----- Data shown

(** * Centroid summary of go-tdigest (summary.go)

    A shallow embedding of [summary.go]: the paired slices [means] and
    [counts], sorted insertion, rank and cumulative-weight queries, the
    local re-sort of [setAt] and the destructive [shuffle].

    - [float64] is IEEE 754 binary64, taken from the Standard Library's
      executable specification [SpecFloat] at precision 53 and maximal
      exponent 1024 (there is one NaN, payloads are not modelled).  The
      statements quantify over every [spec_float], the binary64 values
      among them; conversions and arithmetic only produce binary64
      values.
    - [uint64] is [Z] with the wrap-around modulo [2^64] written out.
    - [int] is [Z]; a slice is a [list], read and written by index with
      stdpp's lookup and insert.  Go panics on an index out of range:
      every operation that indexes returns an [option], [None] being the
      panic. *)

From Stdlib Require Import ZArith Lia Bool.
From Stdlib Require Import Floats.SpecFloat.
From stdpp Require Import base list.
From Equations Require Import Equations.

Local Open Scope Z_scope.

(** ** float64 *)

Module Float64.

Definition prec : Z := 53.
Definition emax : Z := 1024.

Definition float64 : Type := spec_float.

(** [math.NaN()] and [math.IsNaN] *)
Definition NaN : float64 := S754_nan.

Definition IsNaN (x : float64) : bool :=
  match x with
  | S754_nan => true
  | _ => false
  end.

(** The comparison operators of Go on float64: all of them are false as
    soon as one operand is NaN. *)
Definition ltb (x y : float64) : bool := SFltb x y.
Definition leb (x y : float64) : bool := SFleb x y.
Definition gtb (x y : float64) : bool := SFltb y x.
Definition geb (x y : float64) : bool := SFleb y x.

(** [x + y] and [x - y], rounded to nearest, ties to even *)
Definition add (x y : float64) : float64 := SFadd prec emax x y.
Definition sub (x y : float64) : float64 := SFsub prec emax x y.

(** The conversion [float64(n)] of an integer, rounded to nearest even *)
Definition of_Z (n : Z) : float64 := binary_normalize prec emax n 0 false.

Definition zero : float64 := S754_zero false.

End Float64.

Export Float64.

(** ** uint64 *)

Definition uint64_mod : Z := 2 ^ 64.

Definition wrap64 (z : Z) : Z := z mod uint64_mod.

(** [a + b] on uint64 *)
Definition add64 (a b : Z) : Z := wrap64 (a + b).

(** ** int *)

(** [int] is 64 bits wide.  The functions below compute on [Z] without
    wrapping; [in_int] is the range in which that agrees with Go, and the
    statements that depend on it take it as a hypothesis. *)
Definition MinInt64 : Z := - 2 ^ 63.
Definition MaxInt64 : Z := 2 ^ 63 - 1.

Definition in_int (z : Z) : Prop := MinInt64 <= z <= MaxInt64.

(** ** Slices *)

(** [s[i]] for an [int] index: [None] is the index-out-of-range panic. *)
Definition at_index {A} (l : list A) (i : Z) : option A :=
  if i <? 0 then None else l !! Z.to_nat i.

(** [s[i] = v] *)
Definition set_index {A} (l : list A) (i : Z) (v : A) : option (list A) :=
  match at_index l i with
  | Some _ => Some (<[Z.to_nat i := v]> l)
  | None => None
  end.

(** [len(s)] as an [int] *)
Definition len {A} (l : list A) : Z := Z.of_nat (length l).

(** [copy(s[d:], s[f:])] inside one slice, for [0 <= f, d <= len(s)]: the
    number of elements copied is the length of the shorter of the two
    windows, and the source window is read as it was before the call
    (Go's [copy] is a memmove). *)
Definition copy_within {A} (l : list A) (d f : nat) : list A :=
  let n := Nat.min (length l - d) (length l - f) in
  take d l ++ take n (drop f l) ++ drop (d + n) l.

(** ** The summary *)

Record summary : Type := mkSummary {
  means : list float64;
  counts : list Z
}.

(** [make([]T, 0, initialCapacity)]: the capacity is not part of the
    model, the slices are empty whatever it is.  [make] panics on a
    negative capacity; [newSummary] is taken at [initialCapacity >= 0]. *)
Definition newSummary (initialCapacity : Z) : summary :=
  mkSummary [] [].

Definition Reset (s : summary) : summary :=
  mkSummary (take 0 (means s)) (take 0 (counts s)).

Definition GetDataCopy (s : summary) : list float64 * list Z :=
  (means s, counts s).

Definition Len (s : summary) : Z := len (means s).

Definition Clone (s : summary) : summary :=
  mkSummary ([] ++ means s) ([] ++ counts s).
Lemma open_failure_cleanup_witness :
  NewIRCClient true "bot" "#test" [SelTimeout] false
  = Done (OpenErr ErrTimeout (set_sock (registeredConn "bot" "#test") false)) /\
  NewIRCClient true "bot" "#test" [SelTimeout] true
  = Done (OpenErr ErrTimeout
            (set_sock (reader_exited (registeredConn "bot" "#test")) false)) /\
  reader_running (set_sock (registeredConn "bot" "#test") false) = true /\
  reader_running (set_sock (reader_exited (registeredConn "bot" "#test")) false) = false /\
  writer_running (set_sock (reader_exited (registeredConn "bot" "#test")) false) = true.
Proof.
  assert (H0 : NewIRCClient true "bot" "#test" [SelTimeout] false
               = Done (OpenErr ErrTimeout (set_sock (registeredConn "bot" "#test") false)))
    by reflexivity.
  assert (H1 : NewIRCClient true "bot" "#test" [SelTimeout] true
               = Done (OpenErr ErrTimeout
                         (set_sock (reader_exited (registeredConn "bot" "#test")) false)))
    by reflexivity.
  assert (Hne : ErrTimeout <> ErrReadClosed) by discriminate.
  destruct (proj2 (open_failure_cleanup "bot" "#test" [SelTimeout] false ErrTimeout _) H0)
    as [_ [_ [_ [_ R0]]]].
  destruct (proj2 (open_failure_cleanup "bot" "#test" [SelTimeout] true ErrTimeout _) H1)
    as [_ [_ [W1 [_ R1]]]].
  split; [exact H0|]. split; [exact H1|].
  split; [exact (R0 Hne)|]. split; [exact (R1 Hne)|]. exact W1.
Defined.

(** ** The read loop *)

Lemma set_readq_twice (c : Conn) q1 q2 b1 b2 r1 r2 :
  set_readq (set_readq c q1 b1 r1) q2 b2 r2 = set_readq c q2 b2 r2.
Proof. destruct c; reflexivity. Qed.

Lemma set_readq_same (c : Conn) :
  set_readq c (readq c) (readq_closed c) (reader_running c) = c.
Proof. destruct c; reflexivity. Qed.

Lemma reader_prefix (pre rest : list ReadRes) (ms : list Message) (c : Conn) :
  Forall2 (fun x m => readMessage x = inl m) pre ms ->
  readq_closed c = false ->
  length (readq c) + length ms <= chanCap ->
  reader (pre ++ rest) c
  = reader rest (set_readq c (readq c ++ ms) false (reader_running c)).
Proof.
  intros HF. revert c.
  induction HF as [|x m pre' ms' Hx _ IH]; intros c Hcl Hlen.
  - simpl. rewrite app_nil_r, <- Hcl, set_readq_same. reflexivity.
  - simpl. rewrite Hx. unfold pushRead. rewrite Hcl.
    simpl length in Hlen.
    destruct (Nat.leb_spec chanCap (length (readq c))) as [Hf|_]; [lia|].
    simpl bindO. rewrite IH; simpl.
    + rewrite set_readq_twice, <- app_assoc. reflexivity.
    + reflexivity.
    + rewrite length_app; simpl; lia.
Qed.

Lemma Reads_drain (q : list Message) (k : nat) (c : Conn) :
  readq c = q -> readq_closed c = true ->
  Reads (length q + k) c
  = Done (map (fun m => (m, true)) q ++ repeat (zeroMessage, false) k)%list.
Proof.
  revert c. induction q as [|m q IH]; intros c Hq Hcl.
  - simpl. induction k as [|k IHk]; [reflexivity|].
    simpl. unfold Read. rewrite Hq, Hcl. simpl. rewrite IHk. reflexivity.
  - simpl. unfold Read. rewrite Hq. simpl.
    rewrite IH by (simpl; auto). reflexivity.
Qed.

(** C8: a line that [ParseMessage] reports as truncated is not an error for
    [readMessage], which returns the parsed message; a read error or any
    other parse error is. Once [reader] meets such an error after lines
    [pre] that parsed to [ms], it has pushed exactly [ms], closed the read
    channel and returned; [Read] then yields every queued message with
    [ok = true], and [ok = false] on every call after that. *)
Theorem reader_end_of_stream (pre : list ReadRes) (r : ReadRes)
  (post : list ReadRes) (ms : list Message) (c : Conn) :
  (forall m, readMessage (RdLine m (Some ErrTruncated)) = inl m /\
             readMessage (RdLine m (Some ErrParseOther)) = inr tt) /\
  readMessage RdErr = inr tt /\
  (Forall2 (fun x m => readMessage x = inl m) pre ms ->
   readMessage r = inr tt ->
   readq_closed c = false ->
   length (readq c) + length ms <= chanCap ->
   reader (pre ++ r :: post) c
   = Done (set_readq c (readq c ++ ms) true false) /\
   (forall k, Reads (length (readq c ++ ms) + k) (set_readq c (readq c ++ ms) true false)
     = Done (map (fun m => (m, true)) (readq c ++ ms) ++ repeat (zeroMessage, false) k)%list)).
Proof.
  split; [intros m; split; reflexivity|]. split; [reflexivity|].
  intros HF Hr Hcl Hlen. split.
  - rewrite (reader_prefix pre (r :: post) ms c HF Hcl Hlen).
    simpl. rewrite Hr. simpl. rewrite set_readq_twice. reflexivity.
  - intros k. apply Reads_drain; reflexivity.
Qed.

Lemma reader_end_of_stream_witness :
  reader [RdLine (mkMessage "srv" "NOTICE" ["*"; "hi"]) (Some ErrTruncated); RdErr;
          RdLine (msg "PING" ["x"]) None] freshConn
  = Done (set_readq freshConn [mkMessage "srv" "NOTICE" ["*"; "hi"]] true false).
Proof.
  destruct (reader_end_of_stream
              [RdLine (mkMessage "srv" "NOTICE" ["*"; "hi"]) (Some ErrTruncated)]
              RdErr [RdLine (msg "PING" ["x"]) None]
              [mkMessage "srv" "NOTICE" ["*"; "hi"]] freshConn) as [_ [_ H]].
  refine (proj1 (H _ _ _ _)).
  - constructor; [reflexivity | constructor].
  - reflexivity.
  - reflexivity.
  - vm_compute; lia.
Defined.

(** ** The chat.postMessage handler *)

(** C7: a POST whose body is read and decodes to [{channel, text}] leads to
    exactly one [Write] of [PRIVMSG channel text] and a 200 response with
    body [{"ok":true}]; a non-POST request, a body that cannot be read, or
    one that does not decode leads to a 400 response and no [Write]. *)
Theorem postMessageHandler_spec
  (Unmarshal : string -> option PostMessagePayload) (r : Request) :
  marshalAPIResponse true = "{" ++ dq ++ "ok" ++ dq ++ ":true}" /\
  (forall buf p, method r = "POST" -> reqBody r = Some buf -> Unmarshal buf = Some p ->
     postMessageHandler Unmarshal r
     = ([msg "PRIVMSG" [pm_channel p; pm_text p]],
        mkResponse (Some 200%Z) (marshalAPIResponse true))) /\
  ((method r <> "POST" \/ reqBody r = None \/
    (exists buf, reqBody r = Some buf /\ Unmarshal buf = None)) ->
   fst (postMessageHandler Unmarshal r) = [] /\
   final_status (snd (postMessageHandler Unmarshal r)) = 400%Z).
Proof.
  split; [reflexivity|]. split.
  - intros buf p Hm Hb Hu. unfold postMessageHandler.
    rewrite Hm, Hb, Hu. reflexivity.
  - intros H. unfold postMessageHandler.
    destruct (String.eqb_spec (method r) "POST") as [Hm|Hm]; [|split; reflexivity].
    destruct H as [H|[H|[buf [Hb Hu]]]]; [contradiction|rewrite H; split; reflexivity|].
    rewrite Hb, Hu. split; reflexivity.
Qed.

Lemma postMessageHandler_spec_witness :
  postMessageHandler (fun _ => Some (mkPayload "#general" "hi"))
    (mkRequest "POST" (Some "body"))
  = ([msg "PRIVMSG" ["#general"; "hi"]],
     mkResponse (Some 200%Z) (marshalAPIResponse true)) /\
  final_status (snd (postMessageHandler (fun _ => None) (mkRequest "POST" (Some "{")))) = 400%Z.
Proof.
  split.
  - apply (proj1 (proj2 (postMessageHandler_spec (fun _ => Some (mkPayload "#general" "hi"))
             (mkRequest "POST" (Some "body")))) "body" (mkPayload "#general" "hi"));
      reflexivity.
  - apply (proj2 (proj2 (postMessageHandler_spec (fun _ => None)
             (mkRequest "POST" (Some "{"))))).
    right. right. exists "{". split; reflexivity.
Defined.

(** ** Parameter indexing in the dispatcher *)

(** C9, as stated, fails: a PRIVMSG with a single parameter that does not
    start with '#' is discarded by the '#' test before [dispatchEvent] reads
    [Params[1]]; no panic. *)
Lemma privmsg_one_param_discarded :
  main_step (registeredConn "bot" "#test") (mkMessage "alice!u@h" "PRIVMSG" ["bob"])
  = Done (registeredConn "bot" "#test", []).
Proof. reflexivity. Qed.

(** C9 (amended): the dispatcher panics on a PING with no parameter, a
    PRIVMSG with no parameter, a PRIVMSG whose first parameter is empty, and
    a PRIVMSG whose only parameter starts with '#'; a PRIVMSG whose only
    parameter is non-empty and does not start with '#' is discarded. *)
Theorem main_step_index_panics (c : Conn) (pre : string) :
  main_step c (mkMessage pre "PING" []) = Panicked /\
  main_step c (mkMessage pre "PRIVMSG" []) = Panicked /\
  (forall ps, main_step c (mkMessage pre "PRIVMSG" ("" :: ps)) = Panicked) /\
  (forall rest, main_step c (mkMessage pre "PRIVMSG" [String "#" rest]) = Panicked) /\
  (forall ch rest, ch <> "#"%char ->
     main_step c (mkMessage pre "PRIVMSG" [String ch rest]) = Done (c, [])).
Proof.
  repeat split.
  intros ch rest Hch. unfold main_step; simpl.
  destruct (Ascii.eqb_spec ch "#"%char) as [E|_]; [contradiction|reflexivity].
Qed.

Lemma main_step_index_panics_witness :
  main_step freshConn (mkMessage "alice!u@h" "PRIVMSG" [String "b" "ob"])
  = Done (freshConn, []).
Proof.
  apply (main_step_index_panics freshConn "alice!u@h").
  discriminate.
Defined.

(** ** The lab claim/release state *)

(** C10, as stated, fails: [!take] from a user given as the empty string
    sets [taken] while [whohas] stays empty. *)
Lemma lab_take_empty_user :
  run_events initLab [("", "!take")] = mkLab "" true.
Proof. reflexivity. Qed.

Lemma messageEvent_state (s : Lab) (u t : string) :
  fst (messageEvent s u t) = s \/
  (t = "!take" /\ taken s = false /\ fst (messageEvent s u t) = mkLab u true) \/
  (t = "!release" /\ taken s = true /\ u = whohas s /\
   fst (messageEvent s u t) = mkLab "" false).
Proof.
  unfold messageEvent.
  destruct (String.eqb_spec t "!status") as [->|H1].
  { left. unfold status. destruct (taken s); reflexivity. }
  destruct (String.eqb_spec t "!take") as [->|H2].
  { unfold take. destruct (taken s) eqn:Ht.
    - left. destruct (String.eqb u (whohas s)); reflexivity.
    - right; left. auto. }
  destruct (String.eqb_spec t "!release") as [->|H3]; [|left; reflexivity].
  unfold release. destruct (taken s) eqn:Ht; [|left; reflexivity].
  destruct (String.eqb_spec u (whohas s)) as [Hu|Hu]; [|left; reflexivity].
  right; right. auto.
Qed.
(** X4. The flag changes neither whether the call returns nor the
    number of SNVs: when the call with indels returns [r], the call
    without returns a result whose [total_variants] and [total_snv] are
    [total_snv r], whose [total_indel] is 0, and whose [total_n] and
    [total_iupac] are at most those of [r]. *)
Theorem without_indels_from_with (file : string) (r : variant_counts) :
  get_total_variants file true = OK r →
  ∃ r', get_total_variants file false = OK r' ∧
    total_variants r' = total_snv r ∧ total_snv r' = total_snv r ∧
    total_indel r' = 0 ∧
    total_n r' ≤ total_n r ∧ total_iupac r' ≤ total_iupac r.
Proof.
  rewrite !get_total_variants_outcome. case_decide; [|done].
  intros [= <-]. eexists. split; [done|].
  cbn [tally total_variants total_snv total_indel total_n total_iupac].
  repeat split.
  - apply alt_rows_never. by intros alt.
  - apply alt_rows_le. intros alt. unfold adds_n. simpl.
    by intros [_ ->]%andb_true_iff.
  - apply alt_rows_le. intros alt. unfold adds_iupac. simpl.
    by intros [[_ ->]%andb_true_iff ->]%andb_true_iff.
Qed.

Lemma without_indels_from_with_witness :
  ∃ r', get_total_variants variants_example false = OK r' ∧
    total_variants r' = 3 ∧ total_snv r' = 3 ∧ total_indel r' = 0 ∧
    total_n r' ≤ 1 ∧ total_iupac r' ≤ 1.
Proof.
  apply (without_indels_from_with variants_example (VariantCounts 4 1 1 3 1)).
  vm_compute; reflexivity.
Defined.

Lemma tally_app indel rows1 rows2 :
  tally indel (rows1 ++ rows2) = add_counts (tally indel rows1) (tally indel rows2).
Proof. unfold tally, add_counts. simpl. by rewrite !alt_rows_app, !length_app. Qed.

(** X5. Counts add up over concatenation: when a table that is empty
    or ends with a newline and a second table are both counted without
    an error, the table made of the first followed by the second is
    counted without an error and each of its counts is the sum of
    theirs. *)
Theorem counts_add_up (file1 file2 : string) (indel : bool) (r1 r2 : variant_counts) :
  complete file1 = true →
  get_total_variants file1 indel = OK r1 →
  get_total_variants file2 indel = OK r2 →
  get_total_variants (file1 +:+ file2) indel = OK (add_counts r1 r2).
Proof.
  intros Hc. rewrite !get_total_variants_outcome.
  unfold variants_rows. rewrite (rows_except_app _ file1 file2 Hc).
  case_decide as H1; [|done]. case_decide as H2; [|done].
  intros [= <-] [= <-]. rewrite decide_True by by apply Forall_app.
  by rewrite tally_app.
Qed.

Lemma counts_add_up_witness :
  get_total_variants (variants_part_1 +:+ variants_part_2) true =
  OK (add_counts (VariantCounts 2 1 0 1 1) (VariantCounts 1 0 1 1 0)).
Proof.
  apply (counts_add_up variants_part_1 variants_part_2 true);
    vm_compute; reflexivity.
Defined.

(** ** [is_variant_n] and [is_variant_iupac] *)

(** X6. Of the variants made of ASCII characters, [is_variant_n] holds
    exactly of those that contain an N in either case, and
    [is_variant_iupac] exactly of those that contain one of R, Y, S, W,
    K, M, B, D, H, V in either case. *)
Theorem classifier_letters (variant : string) :
  ascii_only variant = true →
  (is_variant_n variant = true ↔ mentions "N" variant) ∧
  (is_variant_iupac variant = true ↔ mentions IUPAC variant).
Proof.
  intros _. split; [apply is_variant_n_spec | apply is_variant_iupac_spec].
Qed.

Lemma classifier_letters_witness :
  (is_variant_n "+Na" = true ↔ mentions "N" "+Na") ∧
  (is_variant_iupac "+Na" = true ↔ mentions IUPAC "+Na").
Proof. apply (classifier_letters "+Na"). vm_compute; reflexivity. Defined.

(** X7. N is kept apart from the IUPAC codes: a variant of one
    character that [is_variant_n] accepts is rejected by
    [is_variant_iupac]. *)
Theorem n_is_not_iupac (variant : string) :
  String.length variant = 1 →
  is_variant_n variant = true → is_variant_iupac variant = false.
Proof.
  destruct variant as [|c [|c' rest]]; [done| |done]. intros _.
  unfold is_variant_n, is_variant_iupac, upper. cbn [map_string re_search].
  rewrite !orb_false_r.
  destruct c as [[] [] [] [] [] [] [] []]; vm_compute; congruence.
Qed.

Lemma n_is_not_iupac_witness : is_variant_iupac "n" = false.
Proof. apply (n_is_not_iupac "n"); vm_compute; reflexivity. Defined.

Lemma upper_lower_char c : upper_char (lower_char c) = upper_char c.
Proof. destruct c as [[] [] [] [] [] [] [] []]; vm_compute; reflexivity. Qed.

Lemma upper_upper_char c : upper_char (upper_char c) = upper_char c.
Proof. destruct c as [[] [] [] [] [] [] [] []]; vm_compute; reflexivity. Qed.

Lemma upper_lower s : upper (lower s) = upper s.
Proof.
  unfold upper, lower. induction s as [|c s IH]; [done|].
  cbn [map_string]. by rewrite upper_lower_char, IH.
Qed.

Lemma upper_upper s : upper (upper s) = upper s.
Proof.
  unfold upper. induction s as [|c s IH]; [done|].
  cbn [map_string]. by rewrite upper_upper_char, IH.
Qed.

(** X8. On variants made of ASCII characters both tests ignore case: a
    variant, its upper-case form and its lower-case form are classified
    alike. *)
Theorem classifier_ignores_case (variant : string) :
  ascii_only variant = true →
  is_variant_n (lower variant) = is_variant_n variant ∧
  is_variant_n (upper variant) = is_variant_n variant ∧
  is_variant_iupac (lower variant) = is_variant_iupac variant ∧
  is_variant_iupac (upper variant) = is_variant_iupac variant.
Proof.
  intros _. unfold is_variant_n, is_variant_iupac.
  by rewrite upper_lower, upper_upper.
Qed.

Lemma classifier_ignores_case_witness :
  is_variant_n (lower "+nA") = is_variant_n "+nA" ∧
  is_variant_n (upper "+nA") = is_variant_n "+nA" ∧
  is_variant_iupac (lower "+nA") = is_variant_iupac "+nA" ∧
  is_variant_iupac (upper "+nA") = is_variant_iupac "+nA".
Proof. apply (classifier_ignores_case "+nA"). vm_compute; reflexivity. Defined.

(** ** [get_qc_data]: when it returns, and what *)

(** X9. [get_qc_data] returns exactly when the file has a data line and
    the last one has seven comma-delimited fields or more; the
    exceptions it raises are [UnboundLocalError] and [IndexError]
    only. *)
Theorem get_qc_data_returns_iff (file : string) :
  ((∃ q, get_qc_data file = OK q) ↔
   ∃ line, last (qc_rows file) = Some line ∧ 7 ≤ length (split COMMA line)) ∧
  (∀ e, get_qc_data file = Err e → e = UnboundLocalError ∨ e = IndexError).
Proof.
  rewrite get_qc_data_last. destruct (last (qc_rows file)) as [line|].
  - destruct (decide (7 ≤ length (split COMMA line))) as [Hlen|Hlen].
    + assert (∃ q, qc_project (split COMMA (strip line)) = OK q) as [q Hq].
      { rewrite <- (split_strip_length COMMA line) in Hlen by done.
        unfold qc_project, py_index.
        destruct (lookup_lt_is_Some_2 (split COMMA (strip line)) 0) as [d0 ->]; [lia|].
        destruct (lookup_lt_is_Some_2 (split COMMA (strip line)) 1) as [d1 ->]; [lia|].
        destruct (lookup_lt_is_Some_2 (split COMMA (strip line)) 2) as [d2 ->]; [lia|].
        destruct (lookup_lt_is_Some_2 (split COMMA (strip line)) 6) as [d6 ->]; [lia|].
        eauto. }
      rewrite Hq. split; [|discriminate]. split; eauto.
    + rewrite qc_project_short by (rewrite split_strip_length; [lia|done]).
      split; [|intros e [= <-]; by right].
      split; [by intros [q ?]|]. intros (l & [= <-] & ?). lia.
  - split; [|intros e [= <-]; by left].
    split; [by intros [q ?]|]. by intros (l & ? & _).
Qed.

Lemma split_no_sep sep s : Forall (λ f, count_char sep f = 0) (split sep s).
Proof.
  induction s as [|c s IH]; cbn [split]; [by constructor|].
  destruct (Ascii.eqb c sep) eqn:E; [by constructor|].
  destruct (split sep s) as [|f fs]; [constructor; [cbn; by rewrite E|done]|].
  apply Forall_cons in IH as [Hf Hfs]. constructor; [|done].
  cbn. by rewrite E, Hf.
Qed.

Lemma starts_blank_lstrip s : starts_blank (lstrip s) = false.
Proof.
  induction s as [|c s IH]; [done|]. cbn [lstrip].
  destruct (isspace c) eqn:E; [done|]. cbn. exact E.
Qed.

Lemma starts_blank_rstrip s : starts_blank s = false → starts_blank (rstrip s) = false.
Proof.
  destruct s as [|c s]; [done|]. cbn [starts_blank rstrip]. intros Hc.
  destruct (rstrip s); [by rewrite Hc|exact Hc].
Qed.

Lemma starts_blank_strip s : starts_blank (strip s) = false.
Proof. apply starts_blank_rstrip, starts_blank_lstrip. Qed.

Lemma starts_blank_split sep s f :
  starts_blank s = false → split sep s !! 0 = Some f → starts_blank f = false.
Proof.
  destruct s as [|c s]; cbn [split].
  - by intros _ [= <-].
  - destruct (Ascii.eqb c sep); [by intros _ [= <-]|].
    destruct (split sep s); by intros Hc [= <-].
Qed.

(** X10. The fields [get_qc_data] returns hold no comma, and the
    sample name does not begin with a blank. *)
Theorem qc_fields_clean (file : string) (q : qc_fields) :
  get_qc_data file = OK q →
  count_char COMMA (sample_name q) = 0 ∧
  count_char COMMA (pct_n_bases q) = 0 ∧
  count_char COMMA (pct_covered_bases q) = 0 ∧
  count_char COMMA (qc_pass q) = 0 ∧
  starts_blank (sample_name q) = false.
Proof.
  rewrite get_qc_data_last. destruct (last (qc_rows file)) as [line|]; [|done].
  unfold qc_project.
  intros (d0 & H0%py_index_OK & (d1 & H1%py_index_OK & (d2 & H2%py_index_OK &
    (d6 & H6%py_index_OK & [= <-])%bind_OK)%bind_OK)%bind_OK)%bind_OK.
  pose proof (split_no_sep COMMA (strip line)) as Hno.
  rewrite Forall_lookup in Hno. cbn.
  repeat split; try (eapply Hno; eassumption).
  eapply starts_blank_split; [apply starts_blank_strip|exact H0].
Qed.

Lemma qc_fields_clean_witness :
  count_char COMMA "s1" = 0 ∧ count_char COMMA "0.50" = 0 ∧
  count_char COMMA "99.50" = 0 ∧ count_char COMMA "TRUE" = 0 ∧
  starts_blank "s1" = false.
Proof.
  apply (qc_fields_clean qc_one_line (QcFields "s1" "0.50" "99.50" "TRUE")).
  vm_compute; reflexivity.
Defined.

(** ** [import_ct_data]: when it returns, and what *)

Lemma ct_body_Err data line e : ct_body data line = Err e → e = IndexError.
Proof.
  unfold ct_body. destruct (re_match metadata_header (lower line)); [done|].
  destruct (py_index (split TAB (strip line)) 1) as [v|e1] eqn:H1; simpl.
  - destruct (py_index (split TAB (strip line)) 0) as [k|e0] eqn:H0; simpl; [done|].
    intros [= <-]. by eapply py_index_Err.
  - intros [= <-]. by eapply py_index_Err.
Qed.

----------

## Assigned task
Return only the part of the records above that opens with the line containing "(** X10. The" and closes with the line containing "count_char COMMA (sample_name q) = 0 ∧", ends included.

## Response
(** X10. The fields [get_qc_data] returns hold no comma, and the
    sample name does not begin with a blank. *)
Theorem qc_fields_clean (file : string) (q : qc_fields) :
  get_qc_data file = OK q →
  count_char COMMA (sample_name q) = 0 ∧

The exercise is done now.